Ex-rebel leader Rodrigo Londoño pulls out of Colombia presidential race

Former FARC leader Rodrigo Londoño’s short-lived bid for the Colombian presidency has ended because of health issues, the onetime guerrilla group announced Thursday.

Known by his nom de guerre Timochenko, Londoño led the country’s most powerful guerrilla force, FARC, throughout lengthy peace negotiations with the government and later declared himself the first presidential candidate in the group’s transition into politics.

But those presidential hopes quickly faded after a hospitalization this month, and he underwent surgery for coronary disease Wednesday, FARC Senate candidate Ivan Marquez told reporters in Bogota.

“I’m committed to lead a transition government that will generate conditions for the birth of a new Colombia,” Londoño told supporters in late January. “For a government that will finally represent the interests of the poor.”

Though FARC’s new political party, Fuerza Alternativa Revolucionaria del Común, will not run a candidate in May’s first round of the presidential election, Marquez said former group members will be candidates in Sunday’s vote for Senate and House seats.

Colombian President Juan Manuel Santos, whose second term ends in August, is not eligible for re-election.

Colombia and FARC reached a peace agreement in Havana, Cuba, in September 2016 following four years of negotiations and a 52-year civil war that claimed more than 200,000 lives.

Last year, the Colombian Senate approved 10 congressional seats for former FARC combatants.

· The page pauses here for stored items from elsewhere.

(** C8: on a non-empty arc whose positions are all farther than the safety
    margin from every point of the obstacle cloud, [get_end_of_arc] returns
    the last position of the arc. *)
Theorem get_end_of_arc_all_clear
  (SAFE_DISTANCE : float) (self : SimpleColAvoidLogic) (col_avoid_cloud : KDTree)
  (arc : Arc) (default : point) :
  col_avoid_pointmap (_data self) = IsKDTree col_avoid_cloud ->
  positions arc <> [] ->
  (forall pos q, In pos (positions arc) -> In q (data col_avoid_cloud) ->
     (SAFE_DISTANCE <? minkowski_distance q pos)%float = true) ->
  get_end_of_arc SAFE_DISTANCE self arc
    = Returned (Some (Vector (last (positions arc) default))).
Proof.
  intros Hcloud Hne Hclear.
  rewrite (get_end_of_arc_walk _ _ _ Hcloud).
  destruct (positions arc) as [|pos rest] eqn:E; [contradiction|].
  cbn [walk_positions].
  rewrite query_ball_point_empty.
  - cbn [length Nat.eqb]. rewrite walk_positions_clear.
    + rewrite last_cons. reflexivity.
    + intros p q Hp Hq. apply Hclear; [right; exact Hp|exact Hq].
  - intros q Hq. apply FloatOrder.ltb_not_leb.
    apply Hclear; [left; reflexivity|exact Hq].
Qed.

(** C9: on an arc whose first position is within the safety margin of some
    point of the obstacle cloud, [get_end_of_arc] returns [None], whatever
    the positions after the first. *)
Theorem get_end_of_arc_first_unsafe
  (SAFE_DISTANCE : float) (self : SimpleColAvoidLogic) (col_avoid_cloud : KDTree)
  (arc : Arc) (first : point) (rest : list point) (q : point) :
  col_avoid_pointmap (_data self) = IsKDTree col_avoid_cloud ->
  positions arc = first :: rest ->
  In q (data col_avoid_cloud) ->
  (minkowski_distance q first <=? SAFE_DISTANCE)%float = true ->
  get_end_of_arc SAFE_DISTANCE self arc = Returned None.
Proof.
  intros Hcloud Hpos Hq Hnear.
  rewrite (get_end_of_arc_walk _ _ _ Hcloud), Hpos.
  cbn [walk_positions].
  rewrite (query_ball_point_hit _ _ _ _ Hq Hnear). reflexivity.
Qed.

(** ** The arc selector *)

Section Selector.

Open Scope float_scope.

Variable SAFE_DISTANCE : float.
Variable self : SimpleColAvoidLogic.

Let end_of (arc : Arc) : outcome (option Vector.t) :=
  get_end_of_arc SAFE_DISTANCE self arc.

(** The evaluator reads nothing of the controller but its data. *)
Lemma get_end_of_arc_same_data (other : SimpleColAvoidLogic) (arc : Arc) :
  _data other = _data self ->
  get_end_of_arc SAFE_DISTANCE other arc = end_of arc.
Proof. intro H. unfold end_of, get_end_of_arc. rewrite H. reflexivity. Qed.

(** So does the scan: [last_radius_index] is not read. *)
Lemma find_best_arc_same_data (other : SimpleColAvoidLogic) (remaining : list Arc) :
  _data other = _data self ->
  forall best_arc best_distance,
    find_best_arc SAFE_DISTANCE other remaining best_arc best_distance
      = find_best_arc SAFE_DISTANCE self remaining best_arc best_distance.
Proof.
  intro H. induction remaining as [|arc rest IH]; intros best_arc best_distance;
    [reflexivity|].
  cbn [find_best_arc]. rewrite (get_end_of_arc_same_data _ _ H). unfold end_of.
  destruct (get_end_of_arc SAFE_DISTANCE self arc) as [[e|]|exc]; cbn [bind];
    [|apply IH|reflexivity].
  destruct (best_distance <? Vector.y e); apply IH.
Qed.

Lemma get_end_of_arc_numeric (arc : Arc) (e : Vector.t) :
  forallb position_is_number (positions arc) = true ->
  end_of arc = Returned (Some e) ->
  is_nan (Vector.y e) = false.
Proof.
  intros Hnum He. unfold end_of in He.
  destruct (col_avoid_pointmap (_data self)) as [tree|] eqn:Hcloud.
  - destruct (get_end_of_arc_position _ _ _ Hcloud _ _ He) as [pos [Hin ->]].
    rewrite forallb_forall in Hnum. specialize (Hnum pos Hin).
    unfold position_is_number in Hnum.
    apply andb_true_iff in Hnum. destruct Hnum as [_ Hy].
    cbn. destruct (is_nan (snd pos)); [discriminate|reflexivity].
  - unfold get_end_of_arc in He. rewrite Hcloud in He. discriminate.
Qed.

(** The scan, from any accumulator.  Its distance is at least the one it
    started with and at least the forward distance of every arc it visits;
    and either it hands back the accumulator, or it hands back an arc of the
    list whose forward distance is the result and is strictly beyond the
    accumulator and beyond every arc that precedes it in the list. *)
Lemma find_best_arc_spec (remaining : list Arc) :
  forall best_arc best_distance res_arc d,
    catalog_is_numeric remaining = true ->
    is_nan best_distance = false ->
    find_best_arc SAFE_DISTANCE self remaining best_arc best_distance
      = Returned (res_arc, d) ->
    (best_distance <=? d) = true /\
    (forall arc' e', In arc' remaining -> end_of arc' = Returned (Some e') ->
       (Vector.y e' <=? d) = true) /\
    ((res_arc = best_arc /\ d = best_distance) \/
     (exists before arc after e,
        res_arc = Some arc /\ remaining = before ++ arc :: after /\
        end_of arc = Returned (Some e) /\ Vector.y e = d /\
        (best_distance <? d) = true /\
        forall arc' e', In arc' before -> end_of arc' = Returned (Some e') ->
          (Vector.y e' <? d) = true)).
Proof.
  induction remaining as [|arc rest IH];
    intros best_arc best_distance res_arc d Hnum Hbest H.
  - injection H as <- <-.
    split; [apply FloatOrder.leb_refl; exact Hbest|].
    split; [intros ? ? []|]. left. split; reflexivity.
  - cbn [catalog_is_numeric forallb] in Hnum.
    apply andb_true_iff in Hnum. destruct Hnum as [Hnum_arc Hnum_rest].
    cbn [find_best_arc] in H. fold (end_of arc) in H.
    destruct (end_of arc) as [[e|]|exc] eqn:He; cbn [bind] in H; [| |discriminate].
    + pose proof (get_end_of_arc_numeric _ _ Hnum_arc He) as Hy.
      destruct (best_distance <? Vector.y e) eqn:Hlt.
      * destruct (IH _ _ _ _ Hnum_rest Hy H) as [Hle [Hall Hres]].
        split; [exact (FloatOrder.leb_trans _ _ _ (FloatOrder.ltb_leb _ _ Hlt) Hle)|].
        split.
        { intros arc' e' [<-|Hin] He'.
          - rewrite He in He'. injection He' as <-. exact Hle.
          - exact (Hall _ _ Hin He'). }
        right. destruct Hres as [[-> ->]|(before & a & after & e2 & -> & -> & Ha & <- & Hlt2 & Hbefore)].
        { exists [], arc, rest, e.
          repeat split; try assumption. intros ? ? []. }
        { exists (arc :: before), a, after, e2.
          repeat split; try assumption.
          - exact (FloatOrder.ltb_leb_trans _ _ _ Hlt (FloatOrder.ltb_leb _ _ Hlt2)).
          - intros arc' e' [<-|Hin] He'.
            + rewrite He in He'. injection He' as <-. exact Hlt2.
            + exact (Hbefore _ _ Hin He'). }
      * pose proof (FloatOrder.not_ltb_leb _ _ Hlt Hbest Hy) as Hle_e.
        destruct (IH _ _ _ _ Hnum_rest Hbest H) as [Hle [Hall Hres]].
        split; [exact Hle|]. split.
        { intros arc' e' [<-|Hin] He'.
          - rewrite He in He'. injection He' as <-.
            exact (FloatOrder.leb_trans _ _ _ Hle_e Hle).
          - exact (Hall _ _ Hin He'). }
        destruct Hres as [Hsame|(before & a & after & e2 & -> & -> & Ha & <- & Hlt2 & Hbefore)];
          [left; exact Hsame|right].
        exists (arc :: before), a, after, e2.
        repeat split; try assumption.
        intros arc' e' [<-|Hin] He'.
        { rewrite He in He'. injection He' as <-.
          exact (FloatOrder.leb_ltb_trans _ _ _ Hle_e Hlt2). }
        { exact (Hbefore _ _ Hin He'). }
    + destruct (IH _ _ _ _ Hnum_rest Hbest H) as [Hle [Hall Hres]].
      split; [exact Hle|]. split.
      { intros arc' e' [<-|Hin] He'.
        - rewrite He in He'. discriminate.
        - exact (Hall _ _ Hin He'). }
      destruct Hres as [Hsame|(before & a & after & e2 & -> & -> & Ha & <- & Hlt2 & Hbefore)];
        [left; exact Hsame|right].
      exists (arc :: before), a, after, e2.
      repeat split; try assumption.
      intros arc' e' [<-|Hin] He'.
      { rewrite He in He'. discriminate. }
      { exact (Hbefore _ _ Hin He'). }
Qed.
(* ------------------------------------------------------------------ *)
(** ** The injector on the two-node fleet                              *)
(* ------------------------------------------------------------------ *)

(** With the closure at the depot and a router that answers 6000 seconds
    for the first impacted arc, the five-minute arc out of the depot
    becomes a hundred-minute arc. *)
Lemma detour_never_decreases_witness :
  exists self' net',
    _apply_osrm_detour_durations plan_example.two_node_fleet
      (dm.mkLocation (-34) 150) one_route_network
    = Py.Return (self', net')
    /\ dm.get_cell (distance_matrix self') 0 1 = Py.Return 100.
Proof.
  destruct (detour_never_decreases plan_example.two_node_fleet
              (dm.mkLocation (-34) 150) one_route_network)
    as [self' [net' [Hrun [_ Hcells]]]].
  - intros i j Hi Hj. cbn in Hi, Hj.
    destruct i as [|[|i]]; destruct j as [|[|j]]; try lia;
      eexists; reflexivity.
  - exists self', net'. split; [exact Hrun|].
    destruct (Hcells 0%nat 1%nat 5 eq_refl)
      as [y [Hy [_ [[_ [d [Hd Hmax]]]|[Hno _]]]]].
    + destruct Hd as [st [Hst [hi [hj [r [net1 [_ [_ [Hfetch Hdur]]]]]]]]].
      injection Hst as <-. cbn [ds_net] in Hfetch.
      rewrite (fetch_duration_of_route _ _ _ _ _ _ _ [] Hfetch eq_refl)
        in Hdur.
      cbn [dm.duration] in Hdur.
      rewrite Hy, Hmax, Hdur. unfold Py.max.
      destruct (Rlt_dec 5 (6000 / 60)) as [_|Hn]; [f_equal; lra|].
      exfalso. lra.
    + exfalso. apply Hno. exact closure_at_depot_rewrites.
Defined.

End impact_props.

(* ================================================================== *)
(** * Potency and triage by arrival minute                             *)
(* ================================================================== *)

Module triage_props.
Import optimizer loop_props export_props depot_props decay_props
       halving_props loop_terms export_terms triage_terms.
#[local] Open Scope R_scope.

(* ------------------------------------------------------------------ *)
(** ** Rounding                                                        *)
(* ------------------------------------------------------------------ *)

Lemma round_half_even_bounds (y : R) :
  (Zfloor y <= Py.round_half_even y <= Zfloor y + 1)%Z.
Proof.
  unfold Py.round_half_even.
  destruct (Rlt_dec _ _); [lia|].
  destruct (Rlt_dec _ _); [lia|].
  destruct (Z.even _); lia.
Qed.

Londoño has been accused by US State Department of controlling FARC cocaine operations and “the murder of hundreds of people.”

US officials have offered a $5 million reward for information leading to his arrest.

The group was formed in 1964 by rebels inspired by the Cuban revolution in their attempt to forcibly redistribute wealth. Espousing anti-US and Marxist ideology, the group drew the overwhelming majority of its fighters from the rural poor.

It was funded by a sophisticated cocaine trafficking network and was armed with child soldiers.